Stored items
(* ===== verification/RealtimeIdentity.v ===== *)
(** * Changes of the identity at a realtime client

    Whom a realtime client acts for is changed by four operations and by nothing else; and how far a
    call of one of them has come says whether the change has been made.  And what Facade takes such a
    method to do is what the model of the realtime client does. *)
From S2P Require Import Prelude GoStrings GoJson Values Results GoEncode Protocol ClientMessages ServerMessages ClientState BaseClient ClientInvariant SyncManager HttpClient Facade FacadeTheorems ManagerRun ManagerFacts RealtimeClient RealtimeFacts RealtimeInvariant RealtimeTheorems FacadeRun FacadeRunFacts.
Local Open Scope Z_scope.

(** ** A change of the identity at a realtime client *)

(** Whom the client acts for, and whether it still acts. *)
Abbreviation fetcher c := (authFetcher (mx_client (ws_manager c))).
Definition live (c : WebSocketClient) : Prop := doneErr c = None.

(** What an operation that succeeds makes of it; and which operations can be refused. *)
Definition sets (op : operation) : option AuthTokenFetcher :=
  match op with
  | OSetAuth token => Some (FixedToken (UserAuthToken token))
  | OSetAdminAuth token actingAs => Some (FixedToken (AdminAuthToken token actingAs))
  | OSetAuthCallback _ f => f
  | _ => None
  end.
Definition refusable (op : operation) : bool :=
  match op with OSetAuthCallback _ (Some _) => true | _ => false end.

Lemma identity_operation op c : changes_identity op = true ->
  match operation_result op c with
  | Ok _ => authFetcher (perform op c) = sets op
  | Err _ => refusable op = true /\ authFetcher (perform op c) = authFetcher c
  end.
Proof.
  destruct op as [| | |t|t i| |env f| | | | |]; try discriminate; intros _; cbn; try done.
  destruct f as [f|]; cbn; [|done]. by destruct (call_fetcher env f false).
Qed.

(** A call of the client that makes such a change, and what its progress says: [before] is whom the
    client acted for when the call began. *)
Definition expects (op : operation) (before : option AuthTokenFetcher) (p : call) : option (option AuthTokenFetcher) :=
  match p with
  | CallOperation _ _ | DoOperation _ _ | CallReturned (RetError (ErrClient _)) => Some before
  | Flush FlushOperation | AwaitFlush FlushOperation | CallReturned (RetNil | RetError _) => Some (sets op)
  | _ => None
  end.
Definition fits (op : operation) (p : call) : Prop :=
  match p with
  | CallOperation op' _ | DoOperation op' _ => op' = op
  | CallReturned (RetError (ErrClient _)) => refusable op = true
  | _ => True
  end.
Definition op_at (op : operation) (before : option AuthTokenFetcher) (j : Z) (c : WebSocketClient) : Prop :=
  exists p f, ws_calls c !! j = Some p /\ fits op p /\ expects op before p = Some f /\ (live c -> fetcher c = f).

Definition identity_call (p : call) : bool :=
  match p with CallOperation op _ | DoOperation op _ => changes_identity op | _ => false end.

Section client.
Context (proto_text : proto_error -> string).

Lemma manager_step_fetcher e m m' : step proto_text e m = Some m' ->
  match e with EUser op => changes_identity op = false | _ => True end ->
  authFetcher (mx_client m') = authFetcher (mx_client m).
Proof.
  intros [->|(op & -> & Hop)]%step_does He; [done|]. apply perform_fetcher.
  destruct (changes_identity op) eqn:Hc; [|done].
  assert (Hu : user_operation op = true) by (by destruct op). specialize (Hop Hu).
  destruct e; try done. injection Hop as ->. congruence.
Qed.

Lemma live_step e c c' : ws_step proto_text e c = Some c' -> live c' -> live c.
Proof.
  intros [Ho Hc]%ws_step_runner. unfold live, doneErr, over in *. destruct (ws_runner c) as [|e1|e1|e1].
  4: { destruct Ho as [e2 He]; [by eexists|]. by rewrite He. }
  all: destruct (ws_canceled c); [|done]; rewrite Hc by done; by destruct (ws_runner c').
Qed.

(** A step of a call changes the state of that call alone. *)
Lemma after_flush_calls k f e c : exists q, ws_calls (after_flush k f e c) = <[k := q]> (ws_calls c) /\
  ws_next (after_flush k f e c) = ws_next c.
Proof.
  destruct f as [h| |h], e as [e|]; cbn [after_flush]; unfold finishUnsubscribe; repeat case_match; by eexists.
Qed.

Lemma manager_step_calls e c c' : manager_step proto_text e c = Some c' ->
  ws_calls c' = ws_calls c /\ ws_next c' = ws_next c.
Proof. by intros (m & _ & ->)%manager_step_eq. Qed.

Lemma call_step_calls k i p c c' : call_step proto_text k i p c = Some c' ->
  exists q, ws_calls c' = <[k := q]> (ws_calls c) /\ ws_next c <= ws_next c'.
Proof.
  intros Hs. assert (Hstart : forall i next, start k i next c = Some c' -> exists q, ws_calls c' = <[k := q]> (ws_calls c) /\ ws_next c <= ws_next c').
  { intros i' next Hst. unfold start in Hst. destruct i'; try discriminate Hst; injection Hst as <-; by eexists. }
  assert (Hman : forall e c1 q, manager_step proto_text e c = Some c1 ->
    exists q', ws_calls (put_call k q c1) = <[k := q']> (ws_calls c) /\ ws_next c <= ws_next (put_call k q c1)).
  { intros e c1 q [E1 E2]%manager_step_calls. exists q. cbn. by rewrite E1, E2. }
  destruct p as [path args|op flush| |h|path args|id|op flush| |h|q|snapshot q|f|f|h e|id e| |r];
    open_call Hs; try discriminate Hs; try (by eapply Hstart).
  - repeat case_match; simplify_eq; by eexists.
  - apply bind_Some in Hs as (c1 & Hm & [= <-]). by eapply Hman.
  - injection Hs as <-. unfold register. destruct (ws_subscriptions c); eexists; (split; [done|cbn; lia]).
  - destruct (is_control op); [|discriminate]. apply bind_Some in Hs as (c1 & Hm & [= <-]). by eapply Hman.
  - injection Hs as <-. unfold watch. destruct (ws_watchers c); eexists; (split; [done|cbn; lia]).
  - apply bind_Some in Hs as (hs & Hh & (c1 & Hm & [= <-])%bind_Some).
    destruct (snd _); [by eapply Hman|]. apply manager_step_calls in Hm as [E1 E2].
    eexists. cbn. by rewrite E1, E2.
  - injection Hs as <-. by eexists.
  - injection Hs as <-. destruct q; by eexists.
  - destruct i; apply bind_Some in Hs as (x & Hx & [= <-]); [| |by eapply Hman];
      destruct (after_flush_calls k f (flush_error x c) c) as (q & ? & ->); by eexists.
  - apply bind_Some in Hs as (x & Hx & [= <-]).
    destruct (after_flush_calls k f (flush_error x c) c) as (q & ? & ->); by eexists.
  - apply bind_Some in Hs as (hs & Hh & [= <-]). by eexists.
  - apply bind_Some in Hs as (c1 & Hm & [= <-]). by eapply Hman.
Qed.

(** A change comes from a change: no call turns into one. *)
Lemma after_flush_identity k f e c q :
  ws_calls (after_flush k f e c) !! k = Some q -> identity_call q = false.
Proof.
  destruct f as [h| |h], e as [e|]; cbn [after_flush]; unfold finishUnsubscribe; repeat case_match; cbn;
    rewrite lookup_insert_eq; by intros [= <-].
Qed.

Lemma call_step_identity k i p c c' q : call_step proto_text k i p c = Some c' ->
  ws_calls c' !! k = Some q -> identity_call q = true -> identity_call p = true.
Proof.
  intros Hs Hq Hid.
  assert (Hput : forall c0 q0, c' = put_call k q0 c0 -> identity_call q0 = true).
  { intros c0 q0 ->. cbn in Hq. rewrite lookup_insert_eq in Hq. by injection Hq as ->. }
  assert (Hstart : forall i next, start k i next c = Some c' -> identity_call next = true).
  { intros i' next Hst. unfold start in Hst. destruct i'; try discriminate Hst; injection Hst as Hst.
    - apply eq_sym, Hput in Hst. by destruct (doneErr c).
    - by apply eq_sym, Hput in Hst. }
  destruct p as [path args|op fl| |h|path args|id|op fl| |h|r|snapshot r|f|f|h e|id e| |r];
    open_call Hs; try discriminate Hs.
  1, 3: by apply Hstart in Hs.
  - by apply Hstart in Hs.
  - exfalso. destruct i; [|by injection Hs as Hs; apply eq_sym, Hput in Hs|by destruct (ws_handles c !! h)].
    destruct (ws_handles c !! h) as [hs|]; [|discriminate]. destruct (h_locked hs); [discriminate|].
    destruct (h_closedOK hs); injection Hs as Hs; apply eq_sym, Hput in Hs; [done|]. by destruct (h_unsubscribeQueued hs).
  - exfalso. apply bind_Some in Hs as (c1 & _ & [= Hs]). apply eq_sym, Hput in Hs. by destruct (snd _).
  - exfalso. injection Hs as Hs. unfold register in Hs. destruct (ws_subscriptions c); by apply eq_sym, Hput in Hs.
  - destruct (is_control op); [|discriminate]. apply bind_Some in Hs as (c1 & _ & [= Hs]). apply eq_sym, Hput in Hs.
    destruct (operation_result op _); [|done]. destruct (is_mutation op); [done|]. by destruct fl.
  - exfalso. injection Hs as Hs. unfold watch in Hs. destruct (ws_watchers c); by apply eq_sym, Hput in Hs.
  - exfalso. apply bind_Some in Hs as (hs & _ & (c1 & _ & Hs)%bind_Some). injection Hs as Hs.
    destruct (snd _); by apply eq_sym, Hput in Hs.
  - exfalso. injection Hs as Hs. by apply eq_sym, Hput in Hs.
  - exfalso. injection Hs as Hs. destruct r; by apply eq_sym, Hput in Hs.
  - exfalso. destruct i; apply bind_Some in Hs as (x & _ & [= Hs]); [| |by apply eq_sym, Hput in Hs];
      subst c'; by rewrite (after_flush_identity _ _ _ _ _ Hq) in Hid.
  - exfalso. apply bind_Some in Hs as (x & _ & [= Hs]). subst c'. by rewrite (after_flush_identity _ _ _ _ _ Hq) in Hid.
  - exfalso. apply bind_Some in Hs as (x & _ & [= Hs]). by apply eq_sym, Hput in Hs.
  - exfalso. apply bind_Some in Hs as (x & _ & [= Hs]). by apply eq_sym, Hput in Hs.
Qed.

Definition calls_below (c : WebSocketClient) : Prop := forall j, is_Some (ws_calls c !! j) -> j < ws_next c.

(** What a step does to the calls: it starts one, or takes one a step further, or none. *)
Lemma ws_step_calls e c c' : ws_step proto_text e c = Some c' ->
  match e with
  | RCall p => ws_calls c' = <[ws_next c := p]> (ws_calls c) /\ ws_next c' = ws_next c + 1
  | RStep k i => exists p q, ws_calls c !! k = Some p /\ call_step proto_text k i p c = Some c' /\
      ws_calls c' = <[k := q]> (ws_calls c) /\ ws_next c <= ws_next c'
  | _ => ws_calls c' = ws_calls c /\ ws_next c' = ws_next c
  end.
Proof.
  unfold ws_step. destruct (crashed c); [discriminate|].
  destruct e as [e| | | | |p|k i|h|w|w]; intros Hs.
  - destruct (internal e c); [|discriminate]. by apply manager_step_calls in Hs.
  - by injection Hs as <-.
  - unfold run in Hs. destruct (ws_runner c); [destruct (mx_pc (ws_manager c)); try discriminate Hs|..];
      try discriminate Hs; by injection Hs as <-.
  - unfold pump_take in Hs. destruct (ws_pump c); [discriminate|]. destruct (mx_results (ws_manager c)); [discriminate|].
    apply bind_Some in Hs as (c1 & Hm & [= <-]). by apply manager_step_calls in Hm.
  - unfold pump_publish in Hs. destruct (ws_pump c); [|discriminate]. by injection Hs as <-.
  - destruct (call_start p c); [|discriminate]. by injection Hs as <-.
  - apply bind_Some in Hs as (p & Hp & Hs). destruct (call_step_calls _ _ _ _ _ Hs) as (q & ? & ?). by exists p, q.
  - unfold QuerySubscription_Next in Hs. apply bind_Some in Hs as (x & _ & Hs).
    destruct (h_closedOK x || is_done c); [discriminate|]. destruct (h_updates x); [discriminate|]. by injection Hs as <-.
  - unfold QuerySetSubscription_Next in Hs. apply bind_Some in Hs as (x & _ & Hs).
    destruct (wt_closed x || is_done c); [discriminate|]. destruct (wt_updates x); [discriminate|]. by injection Hs as <-.
  - injection Hs as <-. unfold QuerySetSubscription_Close. by destruct (ws_sets c !! w) as [[? []]|].
Qed.
(** [ex] is a call of a client that nobody waits for yet. *)
Record one_caller (ex : option (Z * Z)) (s : system) : Prop := {
  oc_below n c : sy_clients s !! n = Some c -> calls_below c;
  oc_awaited n c j p : sy_clients s !! n = Some c -> ws_calls c !! j = Some p -> identity_call p = true ->
    ex = Some (n, j) \/ exists k q, sy_calls s !! k = Some q /\ awaits q = Some (n, j);
  oc_once k k' p p' : sy_calls s !! k = Some p -> sy_calls s !! k' = Some p' ->
    changing p = true -> changing p' = true -> k = k';
  oc_apart k k' p p' : sy_calls s !! k = Some p -> sy_calls s !! k' = Some p' ->
    changing p = true -> making p' = true -> False;
  oc_quiet : no_call changing s = true -> in_agreement s;
  oc_changing k p : sy_calls s !! k = Some p -> changing_ok p s;
  oc_making k p : sy_calls s !! k = Some p -> making_ok p s
}.

Lemma settings_fetcher env f :
  match settings_operation env (realtime_settings f) with
  | None => facade_fetcher f = None
  | Some op => changes_identity op = true /\ sets op = facade_fetcher f
  end.
Proof.
  unfold settings_operation, realtime_settings, facade_fetcher. destruct (fc_authCallback f); [done|].
  case_bool_decide as Ha; cbn [negb]; [|by rewrite decide_False].
  rewrite decide_True by done. case_bool_decide as Hu; cbn [negb]; [by rewrite decide_True|by rewrite decide_False].
Qed.

(** ** A step of a realtime client *)

Section identity.
Context (proto_text : proto_error -> string).

Section client.
Context (s : system) (H : one_caller None s) (Ha : attended s) (n : Z) (e : ws_event) (c c' : WebSocketClient)
  (Hc : sy_clients s !! n = Some c) (Hs : ws_step proto_text e c = Some c').

Lemma awaits_kind q w : awaits q = Some w -> changing q = true \/ making q = true /\ owned q = Some (fst w).
Proof. destruct q; try discriminate; intros [= <-]; by auto. Qed.

(** Nobody else waits for a change at a client. *)
Lemma awaits_once k k' q q' j j' : sy_calls s !! k = Some q -> sy_calls s !! k' = Some q' ->
  awaits q = Some (n, j) -> awaits q' = Some (n, j') -> k = k'.
Proof.
  intros Hk Hk' Hq Hq'.
  destruct (awaits_kind _ _ Hq) as [H1|[H1 O1]], (awaits_kind _ _ Hq') as [H2|[H2 O2]].
  - by eapply (oc_once _ _ H).
  - by destruct (oc_apart _ _ H k k' q q').
  - by destruct (oc_apart _ _ H k' k q' q).
  - by eapply (at_once _ Ha).
Qed.

Lemma fetcher_keeps : (forall k q j, sy_calls s !! k = Some q -> awaits q = Some (n, j) -> False) -> fetcher c' = fetcher c.
Proof.
  intros Hno. apply (ws_step_fetcher proto_text e); [done|]. intros j i op fl _ Hj.
  destruct (changes_identity op) eqn:Hop; [|done].
  destruct (oc_awaited _ _ H n c j _ Hc Hj Hop) as [?|(k & q & Hk & Hq)]; [done|]. by destruct (Hno k q j).
Qed.

Lemma op_at_keeps k q op before j : sy_calls s !! k = Some q -> awaits q = Some (n, j) ->
  changes_identity op = true -> op_at op before j c -> op_at op before j c'.
Proof.
  intros Hk Hq Hop Hat. apply (op_at_step proto_text op before j e c); try done; [by apply (oc_below _ _ H n)|].
  intros j' i op' fl _ Hj Hop'. destruct (oc_awaited _ _ H n c j' _ Hc Hj Hop') as [?|(k' & q' & Hk' & Hq')]; [done|].
  assert (k = k') as <- by (by eapply awaits_once). congruence.
Qed.

(** Only a change waits for the facade's own client. *)
Lemma current_changing k q j : sy_webSocketClient s = Some n -> sy_calls s !! k = Some q -> awaits q = Some (n, j) ->
  changing q = true.
Proof.
  intros Hcur Hk Hq. destruct (awaits_kind _ _ Hq) as [?|[_ Ho]]; [done|]. by destruct (at_owned _ Ha k q n Hk Ho).
Qed.

Lemma elsewhere m c1 : m <> n -> <[n := c']> (sy_clients s) !! m = Some c1 -> sy_clients s !! m = Some c1.
Proof. intros Hm. by rewrite lookup_insert_ne. Qed.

Aim of the task:
Repeat, exactly as they stand above, the lines from the line with "- apply bind_Some in Hs as (x" to the line with "Lemma after_flush_identity k", both lines included.

Response to the exercise:
  - apply bind_Some in Hs as (x & Hx & [= <-]).
    destruct (after_flush_calls k f (flush_error x c) c) as (q & ? & ->); by eexists.
  - apply bind_Some in Hs as (hs & Hh & [= <-]). by eexists.
  - apply bind_Some in Hs as (c1 & Hm & [= <-]). by eapply Hman.
Qed.

(** A change comes from a change: no call turns into one. *)
Lemma after_flush_identity k f e c q :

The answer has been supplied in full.